Attempts to reach lawyers for the two were unsuccessful. However, the case is certain to cast a shadow on efforts by President Joko Widodo to convince the international business community that it is possible to get rational decisions out of the courts.
Wide repercussions
The case has sent shudders through the international community because of the possibility that the school, with 2,400 students and 270 teachers, could be shuttered. In 2014, a parent filed a US$125 million lawsuit against the school, which was dismissed by a Jakarta court last year. The mother who brought the suit has never come publicly forward; her son was examined by doctors after the alleged incident and no medical evidence of rape was found. That evidence was barred at trial.
The acquittal last August by an appellate court came amid stinging diplomatic pressure led by the United States, whose business community sends the largest number of students to the 60-year-old school. However, the two were not allowed to leave the country while prosecutors appealed the case to the Supreme Court. Business interests have told Asia Sentinel that the school is an important factor in Indonesia’s attempts to draw foreign investment. It is also patronized by the children of wealthy Indonesians.

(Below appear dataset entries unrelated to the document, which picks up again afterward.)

(** One closure, step by step.  If the parent directory cannot be
    ensured, the closure throws: that call is outside the [try].  If it
    can, the closure returns whatever [copyOne] does: after a success
    the counter is one more and the error stream is as before; after a
    failure the counter is as before and the error stream has one more
    line, with the entry and the message. *)
Lemma copyEntry_step (entry : str) (frame : Frame S) :
  let parent := path_dirname (path_join out entry) in
  match snd (fs_ensureDir parent (machine (world frame))) with
  | Throw err =>
      copyEntry root out verbose entry frame
      = (mkFrame (fst (ensureDir parent (world frame)))
                 (copiedCount frame),
         Throw err)
  | Return _ =>
      exists frame',
        copyEntry root out verbose entry frame = (frame', Return tt)
        /\ match copyOneResult root out entry frame with
           | Return _ =>
               copiedCount frame' = copiedCount frame + 1
               /\ stderr (world frame') = stderr (world frame)
           | Throw err =>
               copiedCount frame' = copiedCount frame
               /\ stderr (world frame')
                  = stderr (world frame)
                    ++ [failureLine (entry, message err)]
           end
        /\ exists more,
             calls (world frame')
             = calls (world frame)
               ++ CallEnsureDir parent
               :: CallStat (path_join root entry) :: more
  end.
Proof.
  intros parent.
  destruct (fs_ensureDir parent (machine (world frame))) as [s1 r1]
    eqn:Hens.
  set (w1 := mkWorld s1 (stdout (world frame)) (stderr (world frame))
                     (calls (world frame) ++ [CallEnsureDir parent])).
  assert (Hw1 : ensureDir parent (world frame) = (w1, r1)).
  { unfold ensureDir. rewrite hostCall_effect, Hens. reflexivity. }
  assert (Hfirst : inWorld (ensureDir parent) frame
                   = (mkFrame w1 (copiedCount frame), r1)).
  { unfold inWorld. rewrite Hw1. reflexivity. }
  cbn [snd]. destruct r1 as [[]|err].
  2:{ unfold copyEntry. fold parent. unfold bind at 1.
      rewrite Hfirst, Hw1. reflexivity. }
  unfold copyOneResult. fold parent. rewrite Hw1. cbn [fst].
  destruct (copyOne_effect (path_join root entry) (path_join out entry) w1)
    as [more [Hcalls [Hout Herr]]].
  unfold copyEntry. fold parent. unfold bind at 1. rewrite Hfirst.
  unfold tryCatch. unfold bind at 1. unfold inWorld at 1.
  cbn [world copiedCount].
  destruct (copyOne (path_join root entry) (path_join out entry) w1)
    as [w2 [[]|err]] eqn:Hone; cbn [fst snd] in *.
  - unfold bind, incrementCopied, readCopied, when, inWorld, consoleLog, ret.
    cbn [world copiedCount].
    destruct (verbose && ((copiedCount frame + 1) mod 100 =? 0)%nat);
      eexists; (split; [reflexivity|]); cbn [world copiedCount stderr calls];
      (split; [split; [reflexivity|exact Herr]|]);
      exists more; rewrite Hcalls; unfold w1; cbn [calls];
      rewrite <- app_assoc; reflexivity.
  - unfold inWorld, consoleError. cbn [world copiedCount].
    eexists. split; [reflexivity|]. cbn [world copiedCount stderr calls].
    split; [split; [reflexivity|rewrite Herr; reflexivity]|].
    exists more. rewrite Hcalls. unfold w1. cbn [calls].
    rewrite <- app_assoc. reflexivity.
Qed.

The court system, except for the special court that has jurisdiction over the Corruption Eradication Commission, is regarded as almost irretrievably corrupt, with cases frequently prosecuted and adjudicated on the basis of bribes to the courts. According to the Gallup polling organization, eight of 10 Indonesians describe the court system as hopelessly bent.
Thus there is a common belief that the decision against the two had nothing to do with the evidence and everything to do with pressures from unknown interests.
As to the actual evidence, there appears nothing that would stand up in a rational court system. Five janitors were also arrested during the investigation and four have been sentenced to long prison terms. One of the five was said to have committed suicide in custody although there are serious suspicions that he was beaten to death. All five are believed to have been beaten by police into confessions of complicity, a common practice in Indonesia.
After extensive questioning by police, one child testified that he was raped multiple times during the school day in an open, heavily populated block with glass walls where such an act would be virtually impossible without being seen. Another allegation was that there was a secret underground dungeon at the school where Bantleman could click his fingers and pluck a “magic stone” out of the sky to anesthetize the boy’s rectum before he was raped.
Other allegations include a female principal videotaping the attack and supplying a “light blue drink” to drug the boy. The boys, however, had never been taught by the teachers and identified them by pointing out their photographs in a school yearbook.
"This is ridiculous, a complete travesty," said a source who investigated the initial charges. "This case has absolutely no merit."